Por ello, Bubner (2010) encuentra la EE en la encrucijada y la tensión entre “ser afectado sensiblemente y una producción creativa" (p. 397). Dicha tensión mostraría que el arte opera libremente, pues no permanece ni ligado al objeto, ni al sujeto, y el único concepto adecuado para definir esta autonomía es el concepto de apariencia. En su análisis, el juicio reflexionante debería concebirse, al igual que el concepto de apariencia, como aquello “no autónomo que se ha vuelto autónomo" (Bubner, 2010, p. 399). El tradicional esquema de la teoría del conocimiento sería insuficiente para comprender la apariencia o, dicho kantianamente -como le gusta a Bubner-, la operación. Recurrir a la apariencia como forma de caracterizar el juicio reflexionante y, por tanto, a la EE, le permite al autor encontrar una lógica especial del arte que la salve de las pretensiones universalistas de la verdad filosófica.

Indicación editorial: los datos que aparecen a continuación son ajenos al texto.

(* ===== verification/Returns.v ===== *)
(** * Customer returns and shipments

    [returns/services/return_service.py]: what may be returned, the customer's request, the
    administrator's decision, the receipt of the goods and what ends a return. [shipments/services/
    shipment_service.py] with [shipment_repository.py]: the parcels of an order. The rows are returned
    themselves; the views built from them ([_read], the lists) are not modelled. *)

From S2P Require Import Prelude Decimal Errors Schema Guards Evolution Invoice Repositories Frames Runs Lifecycle LifecycleFrames.

Local Open Scope string_scope.
Local Open Scope list_scope.
Local Open Scope Z_scope.

(** ** Payloads ([schemas/returns.py]) *)

Record ReturnItemCreate := MkReturnLine { rc_order_item_id : Z; rc_quantity : Z; rc_reason : string }.
Record ReturnCreate := MkReturnCreate { rp_items : list ReturnItemCreate; rp_comment : option string }.
Record ReceiveItem := MkReceive { rv_order_item_id : Z; rv_received_quantity : Z; rv_restock : bool; rv_condition_note : option string }.

(** ** What can be returned *)

Definition OPEN : list string := ["requested"; "approved"].

Record EligibilityItem := MkEligibilityItem {
  el_order_item_id : Z; el_product_name : string; el_sku : option string; el_purchased : Z; el_returnable : Z }.
Record EligibilityRead := MkEligibility {
  eg_reason : option ReturnErr; eg_window_days : Z; eg_window_ends_at : option Z; eg_items : list EligibilityItem }.

(** [max(...)] of SQL: nothing over no rows. *)
Definition max_of (l : list Z) : option Z :=
  foldr (λ x acc, Some (match acc with None => x | Some y => Z.max x y end)) None l.

(** [_window_start]: the last delivery, else the last dispatch, else the order. *)
Definition window_start (d : DB) (order : Order) : Z :=
  match max_of (omap sh_delivered_at (rows_where (λ x, String.eqb (sh_order_id x) (o_id order)) (d_shipments d))) with
  | Some delivered => delivered
  | None =>
      let shipped := max_of (map h_created_at (List.filter (λ h, String.eqb (h_order_id h) (o_id order)
                                                                  && bool_decide (h_to_status h = FULFILLED)) (d_history d))) in
      default (o_created_at order) shipped
  end.

(** [_used]: the units of a line in the order's returns that count. *)
Definition used (d : DB) (order_id : uuid) (item : Z) : Z :=
  sum_rows (λ x, if (ri_order_item_id x =? item)
                    && match d_returns d !! ri_return_id x with
                       | Some r => String.eqb (rt_order_id r) order_id && bool_decide (rt_status r ∈ COUNTED)
                       | None => false
                       end
                 then ri_quantity x else 0) (d_return_items d).

Section returns.
Context `{!Settings} `{!Providers}.

Definition eligibility_of (d : DB) (t : Z) (order : Order) : EligibilityRead :=
  let window := return_window_days in
  let items := map (λ i, MkEligibilityItem (oi_id i) (oi_product_name_snapshot i) (oi_sku_snapshot i) (oi_quantity i)
                           (Z.max (oi_quantity i - used d (o_id order) (oi_id i)) 0)) (items_of d (o_id order)) in
  if window =? 0 then MkEligibility (Some ReturnsDisabledError) window None items
  else if negb (bool_decide (o_status order = FULFILLED)) then MkEligibility (Some OrderNotShippedError) window None items
  else
    let ends := window_start d order + window * 86400 in
    let reason := if ends <? t then Some (ReturnWindowClosedError window)
                  else if negb (existsb (λ i, negb (el_returnable i =? 0)) items) then Some NothingReturnableError
                  else None in
    MkEligibility reason window (Some ends) items.
Definition eligibility (order : Order) : M EligibilityRead := gets (λ s, eligibility_of (st_db s) (st_now s) order).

Si el punto de partida, según Bubner, es la EE y su estructura, el juicio reflexionante, la apariencia estética, sería la posibilidad ontológica de la existencia del arte como separado de la filosofía (autónomo):

Arte es apariencia en su autonomía y, por lo tanto, el arte es incapaz de calificarla como apariencia. La apariencia que no puede ser reconocida como apariencia se considera engaño y tiene que abandonarse en cuanto se presente la comprensión. El arte, que tiene su ser en la autonomía de la apariencia, no puede, por lo tanto, ser legitimado jamás mediante el concepto lógico de la apariencia referida a la verdad (Bubner, 2010, p. 400).

Bubner no está de acuerdo con poner al arte y su apariencia autónoma en relación con la verdad exigida por la filosofía. Reconoce que Platón, en su intento de desterrar el arte del Estado ideal, beneficia y considera seriamente la posibilidad de una autonomización de lo no autónomo. El peligro que Platón advertía le parece a Bubner sintomático, pues explica los efectos que la apariencia artística posee sobre la verdad. Existiría en la consideración de Bubner, según nuestro análisis, un régimen autárquico de la apariencia estética respecto de la verdad; su paradoja no implica ponerla en relación con algo que encubre o que es anterior a ella, sino con una lógica propia. Para Bubner, la intención de Menke, seel y Wellmer, los “teóricos de la experiencia estética”, de considerar a la EE en relación con las potencialidades del arte para encontrar una verdad implicaría renunciar a la autonomía del arte, subsumiéndola en los planes de la verdad filosófica o autocrítica de la misma. La autonomía que la apariencia estética ofrecería no sería aprovechada, a juicio de Bubner (2010), por la estética filosófica, que se esfuerza en “reflejar solo el concepto en el arte en lugar de concebir conceptualmente el arte” (p. 401). La oposición a los teóricos mencionados, entonces, se centraría en la insistencia de estos en asignar al arte un valor de verdad como derecho. No solo que vuelven a un tipo de consideración de la EE propia de las estéticas heterónomas, sino que además adjudicaría a la EE un acceso privilegiado al mundo, más verdadero incluso que otras formas de conocimiento. No parece ser legítima para Bubner la aplicación de las categorías estéticas en una teoría del conocimiento en la cual la apariencia se vería claramente afectada en su desvalorización. El autor defiende la idea de que el arte no tenga nada para decirle a la filosofía, ya que en dicha posibilidad radica el beneficio de una estética filosófica. La apariencia estética sería la única estructura capaz de sostener a la EE que se resiste a la aprehensión conceptual. Nuevamente, Bubner (2010) recurre a un modelo de autarquía estética por medio de la apariencia, pero ahora incluye la exposición de la EE en la apariencia artística. Al respecto, señala:

Es más bien la inaprehensible autonomía, no sostenida por nada, de los fenómenos estéticos la que invita al pensamiento a dominarlos, dejándolos, sin embargo, completamente desamparados. En el arte aparece algo que puede y quiere ser comprendido, pero que definitivamente no resiste ninguna intervención (p. 402).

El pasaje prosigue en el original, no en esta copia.